Compreende-se que muitas das vezes é complicado para as autoridades actuarem, tendo em vista a dificuldade em obter evidências concretas dos abusos e manipulação sofridos no grupo, já que muitas prácticas que ocorrem dentro do grupo são encobertas. Além disso, a liberdade religiosa e a protecção dos direitos individuais devem ser cuidadosamente equilibradas com a necessidade de se proteger as pessoas mais vulneráveis. A falta de informação e formação sobre este tipo de grupos também pode dificultar uma acção mais eficaz. Por isso, creio que as autoridades tratam sempre estes assuntos com “pinças”, por assim dizer.

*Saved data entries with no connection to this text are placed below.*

(** The values of the types: a [NonZeroUsize] depth and [u64] durations. *)
Definition duration_ok (d : Duration) : Prop := u_range 64 (sec d) /\ u_range 64 (nsec d).
Definition depth_ok (h : QosHistory) : Prop :=
  match h with KeepLast d => (0 < d < 2 ^ 64)%Z | KeepAll => True end.
Definition profile_ok (q : QosProfile) : Prop :=
  depth_ok (history q) /\ duration_ok (deadline q) /\ duration_ok (lifespan q) /\
  duration_ok (liveliness_lease_duration q).

(** ** Lemmas *)

(** The pieces of an encoding. *)
Definition reliability_field (r : QosReliability) : string :=
  match r with Reliable => "" | BestEffort => "2" end.
Definition durability_field (d : QosDurability) : string :=
  match d with Volatile => "" | TransientLocal => "1" end.
Definition history_field (h : QosHistory) : string :=
  match h with
  | KeepLast d => (if decide (d = 10%Z) then "," else "1,") ++ Z_dec d
  | KeepAll => "2,"
  end.
Definition liveliness_field (l : QosLiveliness) (d : Duration) : string :=
  if decide (l = Automatic /\ d = INFINITE) then ",," else
  match l with Automatic => "1" | ManualByNode => "2" | ManualByTopic => "3" end
    ++ String "," (Z_dec (sec d) ++ String "," (Z_dec (nsec d))).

Mas a sociedade necessita de ser educada e alertada sobre os perigos destes grupos e é fundamental serem promovidas campanhas de consciencialização, que destaquem os sinais de alerta e ofereçam informações sobre as tácticas de manipulação utilizadas pelas seitas destrutivas. Essas campanhas podem ser realizadas por meio de palestras, workshops, materiais educativos, campanhas online e parcerias com organizações que trabalham na área de proteção aos direitos humanos e combate ao abuso psicológico e físico.

Infelizmente, em Portugal não existe nada organizado neste sentido. Nem mesmo a maioria dos psicólogos está preparada para lidar com as vítimas deste tipo de grupos. O que acontece é que essas vítimas muitas das vezes procuram fóruns ou grupos online de ex-membros onde podem sentir que a sua experiência é validada e acabam por receber apoio informal, o que não deixa de ser também muito importante. Muitos que saem destes grupos saem sozinhos, traumatizados e com dificuldades de relacionamento. Costumo dizer que é como se a pessoa nascesse de novo, em que tem de aprender a viver à parte do grupo e das orientações do líder. Eu próprio tenho um grupo de apoio no Facebook para ex-membros das Testemunhas de Jeová ou quaisquer pessoas que precisem de ajuda.

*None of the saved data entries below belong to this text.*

Lemma demangle_plain s : plain s -> demangle_name s = s.
Proof. apply replace_char_absent. Qed.

Lemma mangle_no_slash s : contains_char "/" (mangle_name s) = false.
Proof. by apply replace_char_contains. Qed.

(** The chunk of a namespace. *)
Definition namespace_chunk (ns : string) : string :=
  if String.eqb ns "" then EMPTY_PLACEHOLDER else mangle_name ns.

Lemma namespace_chunk_no_slash ns : contains_char "/" (namespace_chunk ns) = false.
Proof. unfold namespace_chunk. destruct (String.eqb ns ""); [done | apply mangle_no_slash]. Qed.

Lemma namespace_chunk_parse ns :
  placeholder_or_demangle (namespace_chunk ns) = norm_namespace ns.
Proof.
  unfold placeholder_or_demangle, namespace_chunk, norm_namespace.
  destruct (String.eqb_spec ns "") as [->|Hne]; [done|].
  destruct (String.eqb_spec ns "/") as [->|H1]; [done|].
  destruct (String.eqb_spec ns "%") as [->|H2]; [done|]. cbn [orb].
  destruct (String.eqb_spec (mangle_name ns) EMPTY_PLACEHOLDER) as [E|E];
    [|apply demangle_mangle]. exfalso.
  destruct ns as [|a [|b ns]]; [done| |].
  - unfold mangle_name, ESCAPE_CHAR in E. rewrite replace_char_cons in E.
    destruct (Ascii.eqb_spec a "/") as [->|]; [done|]. cbn in E. injection E as ->. done.
  - apply (f_equal str_len) in E. unfold mangle_name, str_len, ESCAPE_CHAR in E.
    rewrite !replace_char_cons, !length_app_str in E.
    destruct (Ascii.eqb a "/"), (Ascii.eqb b "/"); cbn in E; lia.
Qed.

Lemma to_rihs_not_empty h : to_rihs_string h <> EMPTY_TOPIC_HASH.
Proof. unfold to_rihs_string. by destruct (version h =? 1)%Z. Qed.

Outro aspecto a ter em conta é que as seitas destrutivas podem representar alguns riscos sociais e de segurança para a comunidade de várias maneiras. Alguns desses riscos incluem a exploração financeira dos membros e de suas famílias, o que leva a dificuldades financeiras ou mesmo à insolvência. Podem existir danos físicos e emocionais causados aos membros, incluindo abuso físico e negligência. Até mesmo possíveis práticas criminosas, como lavagem de dinheiro, tráfico humano ou abuso infantil é comum existirem em alguns destes grupos herméticos. As ameaças à liberdade individual e à integridade psicológica dos seguidores são uma constante. Alguns destes grupos têm o potencial de radicalização e envolvimento em atividades extremistas e até terroristas.

Existe um claro impacto negativo nas relações familiares e comunitárias devido ao isolamento e alienação dos membros, onde famílias são rompidas, dando lugar ao divórcio e posterior luta pela guarda dos filhos. Os róis de problemas sociais são enormes. Isto para não falar do resultado nefasto que algumas seitas destrutivas tiveram no passado e que podem ser um alerta para o que se passa hoje, tal como o ‘People’s temple’ de Jim Jones, ‘Ramo Davidiano’ de David Koresh, a seita ‘Verdade Suprema’ com a acção criminosa da libertação do gaz sarin no metro de Tóquio ou mais recentemente a seita ‘Igreja Internacional da Boa Nova’, no Quénia, que levou à morte mais de 400 pessoas devido a um jejum extremo.

Quando se promover a educação da sociedade portuguesa em relação a seitas destrutivas e grupos de alto controlo, quando o Estado criar legislação que promove a protecção das vítimas e impeça que tais grupos operem livremente em Portugal, teremos dado um passo de gigante no bom sentido. Claro que isto deve ser sempre equilibrado com o respeito pela liberdade religiosa e o garante das liberdades individuais. Por vezes não é fácil fazê-lo e pode-se cair no extremismo de alguns países, tais como a Rússia, ao perseguir e prender cidadãos que pertencem a certas comunidades religiosas.

Mas ao mesmo tempo, o Estado não se pode demitir de actuar caso existam bases suficientes para isso, em especial quando existem crianças que podem estar em risco ou quando a própria lei é ignorada e a Constituição Portuguesa tratada como se de nada valesse.

Afinal, Portugal é um Estado de direito e quem nele vive tem que cumprir a lei.